Al poco tiempo la tía de Elizabet enfermó de gravedad y murió. Jeremy sintió gran alivio, por que hacía un largo tiempo que esa señora estaba postrada en la cama y, si ella lo hubiese visto, estaba seguro que no hubiera permitido a su sobrina caminar todos los días por la calle con él del brazo. Se vieron todas las tardecitas por más de un año en una cita que se tornó obligatoria. Caminaban a paso lento, los dos sin dueño, sin apuros, hablando de todo un poco, tomados del brazo, respirando del mismo aire. Por esos días, fue ella para Jeremy su más anhelada ilusión, sus ganas de vivir y, él para ella, igualmente correspondido.
Una noche, antes de proponerle matrimonio, permaneció insomne mirando el cielo raso, rememorando los hechos que condujeron hacia aquel sublime encuentro a orillas del mar. Recordaba sus palabras cuándo ella solía decir que la gente no tiene corazón y si lo tiene, no los había encontrarlo desde su nueva percepción. Jeremy compartía su misma angustia. Ella había viajado para visitar a su tía por que la familia de la señorita la trataba con cierto desdén, sus amigas se alejaron pretextando no estar cuando en verdad se escondían, su prometido la abandonó y comenzó a sentirse como una piedra en el desierto.
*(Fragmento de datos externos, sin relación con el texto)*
(* ===== verification/FileTable.v ===== *)
(** Open files (src/src/fs/file.c): a table of eight handles over the root
    file system. A handle keeps a pointer to the name in the tinyfs table, so a
    read looks the file up again by that name. *)
From S2P Require Import Prelude LibString BlockDevice BlockIO ListDisk TinyFS Vfs.

(** ** Definitions *)

Definition FILE_TABLE_MAX : Z := 8.

Record file : Type := File {
  path : option info_name;
  size : Z;
  offset : Z;
  flags : Z;
  in_use : Z
}.
Definition set_offset (v : Z) (f : file) : file := File (path f) (size f) v (flags f) (in_use f).

Record files (X : Type) : Type := Files { files_vfs : vfs X; file_table : list file }.
Arguments Files {X}.
Arguments files_vfs {X}.
Arguments file_table {X}.

Section definitions.
Context {X : Type} (local64 : mem).
Implicit Types s : files X.

Definition set_files_vfs (v : vfs X) s : files X := Files v (file_table s).
Definition set_file_table (v : list file) s : files X := Files (files_vfs s) v.

Definition on_vfs {A} (m : M (vfs X) A) : M (files X) A := zoom files_vfs set_files_vfs m.

(** The search for a free slot in [file_open]; a [file_t *] is a slot. *)
Fixpoint file_open_loop (fuel : nat) (index : Z) (info : vfs_file_info) : M (files X) (option Z) :=
  match fuel with
  | O => ret None
  | S fuel' =>
      table <- gets file_table;;
      f <- deref (rd table index);;
      if in_use f =? 0 then
        table1 <- deref (wr table index
          (File (Some (info_name_of info)) (info_size info) 0 (info_flags info) 1));;
        modify (set_file_table table1);;
        ret (Some index)
      else file_open_loop fuel' (index + 1) info
  end.

Definition file_open (pth : option mem) : M (files X) (option Z) :=
  found <- on_vfs (vfs_stat local64 pth);;
  info <- gets (fun s => vfs_stat_info (files_vfs s));;
  if negb (found : bool) || negb (Z.land (info_flags info) VFS_FILE_FLAG_DIRECTORY =? 0) then ret None
  else file_open_loop (Z.to_nat FILE_TABLE_MAX) 0 info.

(** The string a name pointer leads to. *)
Definition name_string (nm : info_name) : M (vfs X) mem :=
  match nm with
  | NameRoot => ret (cstr "/")
  | NameFile f => tiny (tinyfs_entry f)
  | NameStat => gets vfs_stat_name
  end.

Definition file_read (handle : option Z) (buffer : option mem) (size0 : Z) : M (files X) (Z * option mem) :=
  match handle with
  | None => ret (-1, buffer)
  | Some h =>
      table <- gets file_table;;
      f <- deref (rd table h);;
      if (in_use f =? 0) || is_null buffer then ret (-1, buffer)
      else if size f <=? offset f then ret (0, buffer)
      else
        let remaining := u32 (size f - offset f) in
        let size1 := if remaining <? size0 then remaining else size0 in
        pth <- match path f with
               | Some nm => nm <- on_vfs (name_string nm);; ret (Some nm)
               | None => ret None
               end;;
        let! (read_size, buffer1) := on_vfs (vfs_read_file_part local64 pth (offset f) buffer size1) in
        if read_size <? 0 then ret (-1, buffer1)
        else
          table1 <- gets file_table;;
          f1 <- deref (rd table1 h);;
          table2 <- deref (wr table1 h (set_offset (u32 (offset f1 + u32 read_size)) f1));;
          modify (set_file_table table2);;
          ret (read_size, buffer1)
  end.

Definition file_seek (handle : option Z) (offset0 : Z) : M (files X) Z :=
  match handle with
  | None => ret (-1)
  | Some h =>
      table <- gets file_table;;
      f <- deref (rd table h);;
      if (in_use f =? 0) || (size f <? offset0) then ret (-1)
      else
        table1 <- deref (wr table h (set_offset offset0 f));;
        modify (set_file_table table1);;
        ret 0
  end.

Definition file_close (handle : option Z) : M (files X) unit :=
  match handle with
  | None => ret tt
  | Some h =>
      table <- gets file_table;;
      table1 <- deref (wr table h (File None 0 0 0 0));;
      modify (set_file_table table1)
  end.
Desde entonces comprendió que estaba unido a ella por los hilos invisibles de la discriminación, esa extraña palabra que se instaló en el diccionario más adelante, pero hasta el momento se la diferenciaba por el gesto de desprecio de la gente hacia el desvalido. “Debo hacerle saber que la amo ¿Pero como?”, pensó toda la noche. Al amanecer abrió de par en par la ventana de su habitación, sacó la cabeza y absorbió todo el aire que pudo para infundirle a sus nervios la sobriedad necesaria a las palabras que debía decirle, entonces desayunó y corrió directo hasta la portezuela del jardín de Elizabet para anoticiarla de su importantísima decisión. Ansioso, golpeó sus palmas y enseguida apareció ella con su enigmática sonrisa de Gioconda, vestida de hada, altiva, bella, radiante, fragante a esencia de amapolas, con sus largos bucles sueltos hasta la cintura y un escote digno de admirar.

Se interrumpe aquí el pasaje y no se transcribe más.